Three Buildings: Noah Walker
We published architect Noah Walker's first project—a handsome renovation of a Hollywood bugalow—this summer, but checked back in to see which three buidlings most inspired him. They range from the truly old—a Kyoto temple—to the rather more contemporary work of the great Portugese architect Álvaro Siza.
Erdman Dormitory at Bryn Mawr College, in Bryn Mawr, Pennsylvania, by Louis Kahn.
"Byrn Mawr is a womens' college but I managed to spend a lot of time there when I was attending Haverford right down the road. Kahn's Erdman dormitory is a concrete castle with a simple plan made of three rotated cubes. You enter the building on a corner of the middle instead of along a flat section of wall. That simple move completely rewires the experience of the building inside. The rooms are on the periphery and there is a large open space at the middle of each cube. Its a powerful building made more so by relying on natural light, concrete, and simple geometric forms."

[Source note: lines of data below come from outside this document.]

(** A turn that goes on takes the polling time, and has not passed the deadline. *)
Lemma wait_turn_None scn step deadline poll (p : M (option string)) w w' :
  ends p → wait_turn scn step deadline poll p w = (Ok None, w') →
  instant w ≤ deadline ∧ instant w + poll ≤ instant w'.
Proof.
  intros Hp. unfold wait_turn. intros (t & w0 & Ht & Hw)%st_bind_Ok. injection Ht as <- <-.
  destruct (Z.ltb_spec deadline (instant w)); [done|].
  apply st_bind_Ok in Hw as (r & w1 & Hr & Hw). pose proof (Hp w) as [Hl%later_instant _]. rewrite Hr in Hl.
  destruct r as [progress|]; [|done].
  apply st_bind_Ok in Hw as (? & w2 & Hpub & Hw). pose proof (publish_ends scn step "progress" progress w1) as [Hl'%later_instant _].
  rewrite Hpub in Hl'. apply st_bind_Ok in Hw as (? & w3 & Hs & Hw). injection Hs as <- <-. injection Hw as <-.
  pose proof (sleep_takes poll w2). cbn in *. lia.
Qed.

Lemma wait_until_ends scn step timeout poll (p : M (option string)) :
  0 < poll → 0 ≤ timeout → ends p → ends (wait_until scn step timeout poll p).
Proof.
  intros Hpoll Ht Hp w. unfold wait_until, mbind, ST_bind, now, reads.
  apply (ends_loop _ _ poll (instant w + timeout)); [|done| | |lia].
  - unfold wait_turn. ends_tac. intros w1. by split; [apply sleep_later|].
  - intros w1 w2 Hw. by eapply wait_turn_None.
  - pose proof (Z.mul_succ_div_gt timeout poll Hpoll). pose proof (Z.div_pos timeout poll).
    rewrite Nat2Z.inj_add, Z2Nat.id by lia. nia.
Qed.

#[local] Hint Resolve all_confirm_ends first_unconfirmed_ends converged_on_ends two_blocks_later_ends
  balances_end : polls.
#[local] Hint Extern 1 (World.ends _ (wait_until _ _ _ _ _)) => apply wait_until_ends; [done|done|] : polls.

Lemma split_utxo_net_ends key addr url input n : World.ends (const True) (split_utxo_net (W := W) key addr (client_of url) input n).
Proof. intros w. apply split_net_ends; intros ? ?; [apply utxos_later|apply post_later]. Qed.
#[local] Hint Resolve split_utxo_net_ends : polls.

Lemma largest_utxo_ends a b c d url : ends (largest_utxo (W := W) a b c d (client_of url)).
Proof. unfold largest_utxo. ends_tac. Qed.
Lemma split_funder_ends a b c url u n : ends (split_funder (W := W) a b c (client_of url) u n).
Proof. unfold split_funder. ends_tac. Qed.
Lemma concurrent_tx_ends a b c us ia : ends (concurrent_tx (W := W) a b c us ia).
Proof. unfold concurrent_tx. destruct ia. ends_tac. Qed.
Lemma report_submitted_ends a i n l : ends (report_submitted (W := W) a i n l).
Proof. revert i n. induction l as [|[r|e|] l IH]; intros i n; cbn [report_submitted]; ends_tac; auto. Qed.
Lemma flood_one_ends url t : ends (flood_one (W := W) (client_of url) t).
Proof. unfold flood_one. ends_tac. Qed.
Lemma initial_total_ends a b us : ends (initial_total (W := W) a b us).
Proof. unfold initial_total. ends_tac. Qed.
Lemma conservation_send_ends a b c us l ia : ends (conservation_send (W := W) a b c us l ia).
Proof. unfold conservation_send. destruct ia. ends_tac. Qed.
Lemma add_balances_ends a b c ni url t l : ends (add_balances (W := W) a b c ni (client_of url) t l).
Proof. revert t. induction l as [|r l IH]; intros t; cbn [add_balances]; ends_tac; auto. Qed.
#[local] Hint Resolve add_balances_ends : polls.
Lemma check_node_ends a b c z nu : ends (check_node (W := W) a b c z nu).
Proof. unfold check_node. destruct nu. ends_tac. Qed.
Lemma reject_case_ends a us c d tx : ends (reject_case (W := W) a us c d tx).
Proof. unfold reject_case, assert_all_reject. ends_tac. Qed.
#[local] Hint Resolve largest_utxo_ends split_funder_ends concurrent_tx_ends report_submitted_ends flood_one_ends
  initial_total_ends conservation_send_ends check_node_ends reject_case_ends : polls.

Lemma scenario_of_ends name ports : ends (scenario_of (W := W) name ports).
Proof.
  unfold scenario_of, scenario_single_transfer, scenario_concurrent_sends, scenario_double_spend,
    scenario_mempool_flood, scenario_balance_conservation, conservation_transfers,
    scenario_invalid_tx_rejection, unknown_scenario.
  ends_tac.
Qed.
(** *** What a successful run has seen *)

Lemma ends_later {A} (m : M A) w a w' : ends m → m w = (Ok a, w') → later w w'.
Proof. intros Hm Hw. destruct (Hm w) as [Hl _]. by rewrite Hw in Hl. Qed.

(** Between [w] and [w'] the node of a URL answered that an address has [v]. *)
Definition seen (w w' : W) (url addr : string) (v : Z) : Prop :=
  ∃ w1 r, later w w1 ∧ later w1 w' ∧
    (cl_balance (client_of url) addr w1).1 = Ok r ∧ br_balance r = v.

Lemma seen_widen w0 w w' w3 url addr v :
  later w0 w → later w' w3 → seen w w' url addr v → seen w0 w3 url addr v.
Proof. intros Hb Ha (w1 & r & Hl1 & Hl2 & Hr). exists w1, r. split_and!; [by etrans|by etrans|apply Hr..]. Qed.

Lemma balances_seen urls addr w bs w' :
  balances urls addr w = (Ok bs, w') →
  length bs = length urls ∧ later w w' ∧
  ∀ i url b, urls !! i = Some url → bs !! i = Some b → b ≠ 0 → seen w w' url addr b.
Proof.
  unfold balances. intros Hb. apply join_all_Ok in Hb as (Hlen & Hl & Hall).
  - rewrite length_fmap in Hlen. split_and!; [done..|]. intros i url b Hu Hbi Hnz.
    edestruct (Hall i) as (w1 & w2 & Hl1 & Hrq & Hl2); [by rewrite list_lookup_fmap, Hu|done|].
    apply st_bind_Ok in Hrq as (r & w3 & Hrq & Hr). injection Hr as Hr <-. unfold request in Hrq.
    exists w1. destruct (cl_balance (client_of url) addr w1) as [[x|e|] w4] eqn:Hc; [|injection Hrq as <- <-; by cbn in Hr|done].
    injection Hrq as <- <-. exists x. cbn in Hr. split_and!; [done| |done..].
    etrans; [|exact Hl2]. pose proof (balance_later url addr w1) as Hl3. by rewrite Hc in Hl3.
  - apply Forall_fmap, Forall_true. intros u w1. unfold compose.
    apply (ends_bind failed); [apply ends_request; intros ?; apply balance_later|intros r; apply ends_ret].
Qed.

Lemma count_equal_all v bs : count_equal v bs = length bs → Forall (fun b => b = v) bs.
Proof.
  unfold count_equal. induction bs as [|b bs IH]; intros Hc; [constructor|].
  rewrite filter_cons in Hc. destruct (decide (b = v)); [constructor; [done|apply IH; cbn in Hc; lia]|].
  pose proof (length_filter (fun b => b = v) bs). cbn in Hc. lia.
Qed.

Lemma all_same_all b0 bs : all_same (b0 :: bs) = true → Forall (fun b => b = b0) (b0 :: bs).
Proof.
  revert b0. induction bs as [|b bs IH]; intros b0 Hs; [by repeat constructor|].
  unfold all_same in *. cbn in Hs. apply andb_prop in Hs as [->%Z.eqb_eq Hs]. constructor; [done|].
  apply (IH b). exact Hs.
Qed.

(** Every node answered the expected amount. *)
Lemma equal_seen urls addr v w bs w' :
  balances urls addr w = (Ok bs, w') → Forall (fun b => b = v) bs → v ≠ 0 →
  ∀ url, url ∈ urls → seen w w' url addr v.
Proof.
  intros (Hlen & _ & Hall)%balances_seen Hbs Hv url [i Hi]%list_elem_of_lookup.
  destruct (lookup_lt_is_Some_2 bs i) as [b Hb]; [apply lookup_lt_Some in Hi; lia|].
  pose proof (Forall_lookup_1 _ _ _ _ Hbs Hb) as ->. by eapply Hall.
Qed.

Lemma all_confirm_seen urls addr v w w' :
  all_confirm urls addr v w = (Ok None, w') → v ≠ 0 → ∀ url, url ∈ urls → seen w w' url addr v.
Proof.
  intros (bs & w1 & Hb & Hw)%st_bind_Ok Hv. pose proof Hb as (Hlen & _)%balances_seen.
  cbv zeta in Hw. destruct (Nat.eqb_spec (count_equal v bs) (length urls)); [|done]. injection Hw as <-.
  eapply equal_seen; [done|apply count_equal_all; lia|done].
Qed.

Lemma converged_on_seen urls addr v w w' :
  converged_on urls addr v w = (Ok None, w') → v ≠ 0 → ∀ url, url ∈ urls → seen w w' url addr v.
Proof.
  intros (bs & w1 & Hb & Hw)%st_bind_Ok Hv. apply st_bind_Ok in Hw as (b0 & w2 & Hi & Hw).
  destruct bs as [|b bs]; [done|]. injection Hi as <- <-.
  destruct (all_same (b :: bs)) eqn:Hs; cbn [andb] in Hw; [|done].
  destruct (Z.eqb_spec b v) as [->|]; [|done].
  injection Hw as <-. eapply equal_seen; [done|by apply all_same_all|done].
Qed.

Lemma first_unconfirmed_seen word urls expected w w' :
  first_unconfirmed word urls expected w = (Ok None, w') →
  ∀ a v, (a, v) ∈ expected → v ≠ 0 → ∀ url, url ∈ urls → seen w w' url (as_str a) v.
Proof.
  revert w. induction expected as [|[b u] l IH]; intros w Hw a v Hin Hv url Hurl; [by apply elem_of_nil in Hin|].
  cbn [first_unconfirmed] in Hw. apply st_bind_Ok in Hw as (bs & w1 & Hb & Hw).
  pose proof Hb as (Hlen & Hl & _)%balances_seen.
  cbv zeta in Hw. destruct (Nat.ltb_spec (count_equal u bs) (length urls)); [done|].
  pose proof (ends_later _ _ _ _ (first_unconfirmed_ends word urls l) Hw) as Hl'.
  apply elem_of_cons in Hin as [[= -> ->]|Hin].
  - apply (seen_widen w w w1 w'); [done..|]. eapply equal_seen; [done| |done..].
    apply count_equal_all. pose proof (length_filter (fun b => b = u) bs). unfold count_equal in *. lia.
  - apply (seen_widen w w1 w' w'); [done..|]. by eapply IH.
Qed.

(** A wait that succeeded has seen the predicate hold. *)
Lemma wait_until_true scn step timeout poll (p : M (option string)) w w' :
  ends p → wait_until scn step timeout poll p w = (Ok true, w') →
  ∃ w1, later w w1 ∧ p w1 = (Ok None, w').
Proof.
  intros Hp. unfold wait_until. intros (t & w0 & Ht & Hw)%st_bind_Ok. injection Ht as <- <-.
  apply (loop_last failed) in Hw as (w1 & Hl & Hw).
  - exists w1. split; [done|]. unfold wait_turn in Hw. apply st_bind_Ok in Hw as (t & w2 & Ht & Hw). injection Ht as <- <-.
    destruct (_ <? _); [done|]. apply st_bind_Ok in Hw as (r & w2 & Hr & Hw). destruct r as [progress|].
    + apply st_bind_Ok in Hw as (? & w3 & _ & Hw). apply st_bind_Ok in Hw as (? & w4 & _ & Hw). done.
    + by injection Hw as <-.
  - unfold wait_turn. ends_tac. intros w1. by split; [apply sleep_later|].
Qed.
(** Follows a run [H] that succeeded one operation further; the operations whose
    outcome matters stay in the context. *)
Ltac run_step H :=
  let a := fresh "a" in let w1 := fresh "w" in let Ha := fresh "Ha" in let Hl := fresh "Hl" in
  cbv beta zeta in H;
  apply st_bind_Ok in H as (a & w1 & Ha & H);
  lazymatch type of Ha with
  | _ ?w = _ => assert (Hl : later w w1) by (refine (ends_later _ _ _ _ _ Ha); ends_tac)
  end;
  lazymatch type of Ha with
  | wait_until _ _ _ _ _ _ = _ => idtac
  | each _ _ _ = _ => idtac
  | initial_total _ _ _ _ = _ => idtac
  | _ => try clear Ha
  end.
Ltac run_steps H := repeat run_step H.
(** Moments of a run are in order. *)
Ltac in_order := solve [reflexivity | eassumption | etrans; [eassumption|]; in_order].

Lemma each_map {A B C} (g : B → C) (h : A → C) (f : A → M B) l w ys w' :
  (∀ x w y w', f x w = (Ok y, w') → g y = h x) → each f l w = (Ok ys, w') → g <$> ys = h <$> l.
Proof.
  intros Hf. revert w ys w'. induction l as [|x l IH]; intros w ys w'; cbn [each].
  - by intros [= <- _].
  - intros (y & w1 & Hy & Hl)%st_bind_Ok. apply st_bind_Ok in Hl as (ys' & w2 & Hys & Hr).
    injection Hr as <- _. rewrite !fmap_cons. f_equal; [eapply Hf, Hy|eapply IH, Hys].
Qed.

Lemma concurrent_tx_pays a b c us ia w t w' :
  concurrent_tx a b c us ia w = (Ok t, w') → (t.1.2, t.2) = (recipient_addr (0x10 + Z.of_nat ia.1), ia.2).
Proof.
  destruct ia as [i v]. unfold concurrent_tx. intros (? & ? & _ & Hw)%st_bind_Ok. cbv zeta in Hw.
  apply st_bind_Ok in Hw as (? & ? & _ & Hw). by injection Hw as <- _.
Qed.

(** The payments a scenario waits for. *)
Definition awaited (name : string) : list (Address * Z) :=
  if bool_decide (name = "single_transfer"%string) then [(recipient_addr 0xAA, 100000)]
  else if bool_decide (name = "concurrent_sends"%string) then
    (fun ia => (recipient_addr (0x10 + Z.of_nat ia.1), ia.2)) <$> enumerate concurrent_amounts
  else if bool_decide (name = "double_spend"%string) then [(recipient_addr 0xFF, 5000)]
  else if bool_decide (name = "balance_conservation"%string) then
    zip conservation_recipients conservation_amounts
  else [].

Definition all_seen (w w' : W) (ports : list string) (l : list (Address * Z)) : Prop :=
  ∀ a v, (a, v) ∈ l → ∀ url, url ∈ ports → seen w w' url (as_str a) v.

Lemma all_seen_widen w w1 w2 w' ports l :
  later w w1 → all_seen w1 w2 ports l → later w2 w' → all_seen w w' ports l.
Proof. intros Hl Hs Hl' a v Ha url Hu. eapply seen_widen; [done..|by eapply Hs]. Qed.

Entsuji Temple, Kyoto Japan.
"There are flashier temples in Kyoto but this is the one that really stuck with me. You walk through a fairly ordinary temple structure to find a truly epic view at the temple's rear. The dark interiors seem to melt away in the face of this panorama where every element from structural columns, to the grass in the foreground, to the trees and hedges, to the mountain miles in the background has been carefully composed for the viewer. You can sit there for hours and watch the play of light change on the land."
Boa Nova Teahouse and Leca Swimming Pool outside Porto, Portugal, by Álvaro Siza.
"If you are in Portugal you should go for a swim at the pool and then go have a cup of tea. Both projects respond wonderfully to their ocean setting, and Siza is a master of procession—he sets up some wonderful experiences moving through his buildings."